> **Prompt**: In the data below, find the line that contains "if between 65 90" and the line that contains "between 9 13 c || between 28 32 c.". Copy both, plus every line between them, exactly.

> **Records for the exercise**:
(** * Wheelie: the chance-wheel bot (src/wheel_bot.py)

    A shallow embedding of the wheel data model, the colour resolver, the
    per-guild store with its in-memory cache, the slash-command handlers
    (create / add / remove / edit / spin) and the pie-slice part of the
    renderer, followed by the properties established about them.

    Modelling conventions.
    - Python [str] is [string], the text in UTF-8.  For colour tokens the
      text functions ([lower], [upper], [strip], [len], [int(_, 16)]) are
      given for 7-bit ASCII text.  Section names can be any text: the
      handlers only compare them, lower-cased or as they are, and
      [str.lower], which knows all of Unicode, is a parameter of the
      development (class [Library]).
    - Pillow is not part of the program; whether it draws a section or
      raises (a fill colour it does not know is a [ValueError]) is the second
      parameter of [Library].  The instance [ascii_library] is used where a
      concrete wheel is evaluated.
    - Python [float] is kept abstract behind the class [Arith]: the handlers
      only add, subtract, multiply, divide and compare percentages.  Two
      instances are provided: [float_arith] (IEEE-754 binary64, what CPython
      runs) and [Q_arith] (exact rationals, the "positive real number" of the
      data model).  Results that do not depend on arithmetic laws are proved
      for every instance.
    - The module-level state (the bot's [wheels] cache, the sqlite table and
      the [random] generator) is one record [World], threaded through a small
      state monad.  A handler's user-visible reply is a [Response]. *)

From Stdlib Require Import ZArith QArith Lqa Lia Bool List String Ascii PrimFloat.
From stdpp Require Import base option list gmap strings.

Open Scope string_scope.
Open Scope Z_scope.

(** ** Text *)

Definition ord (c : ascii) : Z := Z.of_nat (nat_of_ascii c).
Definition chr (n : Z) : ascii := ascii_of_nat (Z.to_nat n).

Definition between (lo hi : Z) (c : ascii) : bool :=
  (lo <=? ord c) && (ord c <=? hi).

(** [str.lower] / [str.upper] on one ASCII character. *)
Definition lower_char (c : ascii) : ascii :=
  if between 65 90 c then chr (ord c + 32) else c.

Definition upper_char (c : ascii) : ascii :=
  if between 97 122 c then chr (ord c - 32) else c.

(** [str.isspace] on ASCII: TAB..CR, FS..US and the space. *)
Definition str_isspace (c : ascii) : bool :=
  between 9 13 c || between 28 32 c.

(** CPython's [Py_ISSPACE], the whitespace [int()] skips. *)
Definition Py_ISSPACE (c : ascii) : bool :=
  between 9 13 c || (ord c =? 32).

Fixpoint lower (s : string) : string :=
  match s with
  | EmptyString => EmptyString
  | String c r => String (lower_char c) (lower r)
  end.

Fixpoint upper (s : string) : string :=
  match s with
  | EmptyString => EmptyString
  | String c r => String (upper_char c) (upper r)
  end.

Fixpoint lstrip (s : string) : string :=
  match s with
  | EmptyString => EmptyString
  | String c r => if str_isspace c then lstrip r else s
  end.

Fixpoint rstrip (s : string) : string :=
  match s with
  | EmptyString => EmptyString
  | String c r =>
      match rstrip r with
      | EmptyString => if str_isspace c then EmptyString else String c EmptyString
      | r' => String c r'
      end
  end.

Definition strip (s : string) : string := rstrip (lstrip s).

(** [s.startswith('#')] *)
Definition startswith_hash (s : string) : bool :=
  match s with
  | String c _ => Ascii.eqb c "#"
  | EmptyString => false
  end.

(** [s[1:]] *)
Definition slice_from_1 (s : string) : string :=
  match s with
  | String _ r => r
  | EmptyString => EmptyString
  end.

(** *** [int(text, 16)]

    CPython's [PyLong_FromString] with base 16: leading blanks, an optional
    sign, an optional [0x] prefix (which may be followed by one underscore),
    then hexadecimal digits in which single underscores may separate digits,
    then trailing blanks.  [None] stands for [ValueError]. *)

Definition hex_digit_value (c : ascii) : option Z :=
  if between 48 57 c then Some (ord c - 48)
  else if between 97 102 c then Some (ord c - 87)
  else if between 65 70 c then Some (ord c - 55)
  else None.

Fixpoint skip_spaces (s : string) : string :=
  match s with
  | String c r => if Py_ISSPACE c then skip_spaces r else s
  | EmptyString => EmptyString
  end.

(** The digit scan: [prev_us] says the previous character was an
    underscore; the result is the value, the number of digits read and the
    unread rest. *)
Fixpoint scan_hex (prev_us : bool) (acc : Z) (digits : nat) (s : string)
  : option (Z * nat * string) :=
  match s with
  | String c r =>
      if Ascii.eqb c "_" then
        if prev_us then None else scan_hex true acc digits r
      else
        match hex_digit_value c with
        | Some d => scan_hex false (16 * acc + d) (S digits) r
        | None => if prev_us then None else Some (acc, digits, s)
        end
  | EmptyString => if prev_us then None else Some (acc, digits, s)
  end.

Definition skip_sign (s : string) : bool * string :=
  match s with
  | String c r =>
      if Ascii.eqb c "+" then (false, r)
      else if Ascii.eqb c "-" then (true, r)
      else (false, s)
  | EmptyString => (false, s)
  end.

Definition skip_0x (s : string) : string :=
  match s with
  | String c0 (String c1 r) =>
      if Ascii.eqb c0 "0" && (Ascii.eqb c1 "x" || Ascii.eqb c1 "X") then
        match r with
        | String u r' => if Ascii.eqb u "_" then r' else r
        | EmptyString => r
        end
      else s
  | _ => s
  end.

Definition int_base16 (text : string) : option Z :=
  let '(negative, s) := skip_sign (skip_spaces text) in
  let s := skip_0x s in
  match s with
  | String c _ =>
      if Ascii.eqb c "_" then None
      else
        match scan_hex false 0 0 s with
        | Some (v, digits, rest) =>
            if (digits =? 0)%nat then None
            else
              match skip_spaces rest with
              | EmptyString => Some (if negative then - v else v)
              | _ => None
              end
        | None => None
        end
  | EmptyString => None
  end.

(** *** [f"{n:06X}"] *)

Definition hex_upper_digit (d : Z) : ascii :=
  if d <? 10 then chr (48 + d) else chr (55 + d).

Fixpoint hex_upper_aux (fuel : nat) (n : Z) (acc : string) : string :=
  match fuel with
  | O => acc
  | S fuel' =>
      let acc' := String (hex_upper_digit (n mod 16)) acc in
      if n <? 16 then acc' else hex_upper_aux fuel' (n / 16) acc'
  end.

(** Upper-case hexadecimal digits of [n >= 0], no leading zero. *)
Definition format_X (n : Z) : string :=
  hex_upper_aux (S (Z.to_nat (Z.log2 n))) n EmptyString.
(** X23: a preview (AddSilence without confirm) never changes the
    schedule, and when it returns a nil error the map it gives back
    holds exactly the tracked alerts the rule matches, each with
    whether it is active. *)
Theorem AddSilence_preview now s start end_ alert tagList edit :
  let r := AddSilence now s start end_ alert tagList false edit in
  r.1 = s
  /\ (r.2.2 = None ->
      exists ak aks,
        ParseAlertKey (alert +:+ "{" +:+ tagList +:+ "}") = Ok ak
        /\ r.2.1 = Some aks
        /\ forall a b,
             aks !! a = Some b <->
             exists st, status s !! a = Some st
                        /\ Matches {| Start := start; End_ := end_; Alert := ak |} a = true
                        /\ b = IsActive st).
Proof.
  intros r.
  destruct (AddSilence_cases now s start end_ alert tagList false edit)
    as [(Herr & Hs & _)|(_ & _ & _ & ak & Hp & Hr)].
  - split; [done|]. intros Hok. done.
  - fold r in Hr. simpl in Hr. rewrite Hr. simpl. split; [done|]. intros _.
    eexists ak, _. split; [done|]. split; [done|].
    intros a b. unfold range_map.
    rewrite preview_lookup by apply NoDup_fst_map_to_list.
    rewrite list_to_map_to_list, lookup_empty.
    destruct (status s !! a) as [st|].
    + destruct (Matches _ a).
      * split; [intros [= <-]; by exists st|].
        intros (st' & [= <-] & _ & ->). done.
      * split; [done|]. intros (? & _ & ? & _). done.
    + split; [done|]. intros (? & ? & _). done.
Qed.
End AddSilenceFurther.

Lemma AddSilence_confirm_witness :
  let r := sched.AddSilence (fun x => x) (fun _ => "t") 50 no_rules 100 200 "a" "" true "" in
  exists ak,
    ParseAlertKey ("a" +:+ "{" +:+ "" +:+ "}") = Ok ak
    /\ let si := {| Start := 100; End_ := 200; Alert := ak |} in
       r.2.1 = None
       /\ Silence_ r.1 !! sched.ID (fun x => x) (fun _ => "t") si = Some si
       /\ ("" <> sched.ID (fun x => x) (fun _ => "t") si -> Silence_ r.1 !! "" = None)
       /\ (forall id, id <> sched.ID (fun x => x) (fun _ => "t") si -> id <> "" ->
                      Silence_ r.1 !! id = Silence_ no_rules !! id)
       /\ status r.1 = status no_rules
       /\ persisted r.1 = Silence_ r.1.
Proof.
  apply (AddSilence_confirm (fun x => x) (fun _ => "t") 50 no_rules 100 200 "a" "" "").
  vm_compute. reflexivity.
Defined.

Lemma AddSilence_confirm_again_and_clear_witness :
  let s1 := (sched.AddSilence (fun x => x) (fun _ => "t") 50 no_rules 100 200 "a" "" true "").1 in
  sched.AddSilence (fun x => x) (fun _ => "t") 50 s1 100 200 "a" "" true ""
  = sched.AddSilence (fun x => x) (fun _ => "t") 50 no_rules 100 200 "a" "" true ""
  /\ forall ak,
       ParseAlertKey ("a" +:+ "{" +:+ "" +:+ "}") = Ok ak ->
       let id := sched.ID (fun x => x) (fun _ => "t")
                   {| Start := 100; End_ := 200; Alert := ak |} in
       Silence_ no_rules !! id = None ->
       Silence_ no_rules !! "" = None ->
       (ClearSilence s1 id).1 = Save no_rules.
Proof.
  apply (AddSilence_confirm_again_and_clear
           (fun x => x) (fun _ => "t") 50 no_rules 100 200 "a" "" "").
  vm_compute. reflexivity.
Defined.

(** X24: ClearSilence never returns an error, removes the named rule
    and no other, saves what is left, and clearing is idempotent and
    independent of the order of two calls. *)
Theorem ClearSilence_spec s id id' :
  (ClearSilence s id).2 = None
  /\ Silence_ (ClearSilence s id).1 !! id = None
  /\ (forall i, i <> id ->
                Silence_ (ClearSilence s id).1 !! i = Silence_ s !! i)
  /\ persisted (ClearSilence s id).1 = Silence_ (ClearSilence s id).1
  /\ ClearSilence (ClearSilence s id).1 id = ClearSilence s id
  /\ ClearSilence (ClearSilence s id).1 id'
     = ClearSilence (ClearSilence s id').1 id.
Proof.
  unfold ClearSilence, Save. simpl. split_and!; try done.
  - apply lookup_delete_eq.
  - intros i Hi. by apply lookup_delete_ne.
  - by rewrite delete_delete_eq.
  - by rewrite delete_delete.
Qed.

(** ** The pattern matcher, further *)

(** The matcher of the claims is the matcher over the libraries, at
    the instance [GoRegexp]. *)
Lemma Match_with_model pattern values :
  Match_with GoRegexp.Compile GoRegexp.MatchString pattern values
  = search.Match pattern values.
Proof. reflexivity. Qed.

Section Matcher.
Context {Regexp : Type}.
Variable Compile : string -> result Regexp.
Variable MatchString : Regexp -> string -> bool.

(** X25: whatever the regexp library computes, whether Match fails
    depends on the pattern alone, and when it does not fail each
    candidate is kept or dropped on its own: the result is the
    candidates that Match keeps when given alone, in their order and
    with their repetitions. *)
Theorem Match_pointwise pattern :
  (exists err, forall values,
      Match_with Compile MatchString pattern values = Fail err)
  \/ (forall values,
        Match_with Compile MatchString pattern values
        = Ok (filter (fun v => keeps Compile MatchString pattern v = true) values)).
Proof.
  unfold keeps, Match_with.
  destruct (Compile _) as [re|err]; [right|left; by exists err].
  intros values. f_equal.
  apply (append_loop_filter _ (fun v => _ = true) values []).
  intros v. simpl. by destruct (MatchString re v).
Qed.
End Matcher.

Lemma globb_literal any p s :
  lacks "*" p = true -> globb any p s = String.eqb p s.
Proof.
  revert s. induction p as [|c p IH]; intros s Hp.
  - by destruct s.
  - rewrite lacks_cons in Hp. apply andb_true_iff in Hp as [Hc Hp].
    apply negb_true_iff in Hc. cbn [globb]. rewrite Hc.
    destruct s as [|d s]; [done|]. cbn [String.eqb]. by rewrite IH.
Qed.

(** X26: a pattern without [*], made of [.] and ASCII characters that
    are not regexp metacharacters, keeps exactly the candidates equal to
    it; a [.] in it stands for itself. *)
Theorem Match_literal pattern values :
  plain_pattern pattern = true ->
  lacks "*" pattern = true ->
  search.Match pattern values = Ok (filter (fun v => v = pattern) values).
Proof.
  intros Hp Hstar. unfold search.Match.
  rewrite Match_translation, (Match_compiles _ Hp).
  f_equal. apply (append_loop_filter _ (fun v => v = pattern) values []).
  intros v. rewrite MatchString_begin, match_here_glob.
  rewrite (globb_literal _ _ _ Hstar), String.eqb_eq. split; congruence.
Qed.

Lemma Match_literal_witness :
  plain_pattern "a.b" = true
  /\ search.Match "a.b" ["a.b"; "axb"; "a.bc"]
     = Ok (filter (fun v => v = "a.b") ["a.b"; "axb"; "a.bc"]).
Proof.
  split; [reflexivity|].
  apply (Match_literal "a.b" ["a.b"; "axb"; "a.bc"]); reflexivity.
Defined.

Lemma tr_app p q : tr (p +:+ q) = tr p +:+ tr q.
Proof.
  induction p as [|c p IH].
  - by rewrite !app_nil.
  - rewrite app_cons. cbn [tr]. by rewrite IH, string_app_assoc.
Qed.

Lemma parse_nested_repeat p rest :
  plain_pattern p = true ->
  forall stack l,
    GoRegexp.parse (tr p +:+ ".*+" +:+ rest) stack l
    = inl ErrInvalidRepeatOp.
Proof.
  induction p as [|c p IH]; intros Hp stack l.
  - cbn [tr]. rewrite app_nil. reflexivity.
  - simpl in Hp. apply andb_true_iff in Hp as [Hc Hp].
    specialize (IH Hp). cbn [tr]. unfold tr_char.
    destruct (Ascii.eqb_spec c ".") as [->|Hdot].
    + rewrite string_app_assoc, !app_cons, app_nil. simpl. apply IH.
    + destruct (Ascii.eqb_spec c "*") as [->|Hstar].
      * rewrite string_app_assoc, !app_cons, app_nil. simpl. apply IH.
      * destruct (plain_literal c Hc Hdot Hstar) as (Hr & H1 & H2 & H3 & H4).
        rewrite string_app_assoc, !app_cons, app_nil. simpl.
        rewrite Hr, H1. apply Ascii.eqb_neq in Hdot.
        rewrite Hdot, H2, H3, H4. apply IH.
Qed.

> **Response**:
  if between 65 90 c then chr (ord c + 32) else c.

Definition upper_char (c : ascii) : ascii :=
  if between 97 122 c then chr (ord c - 32) else c.

(** [str.isspace] on ASCII: TAB..CR, FS..US and the space. *)
Definition str_isspace (c : ascii) : bool :=
  between 9 13 c || between 28 32 c.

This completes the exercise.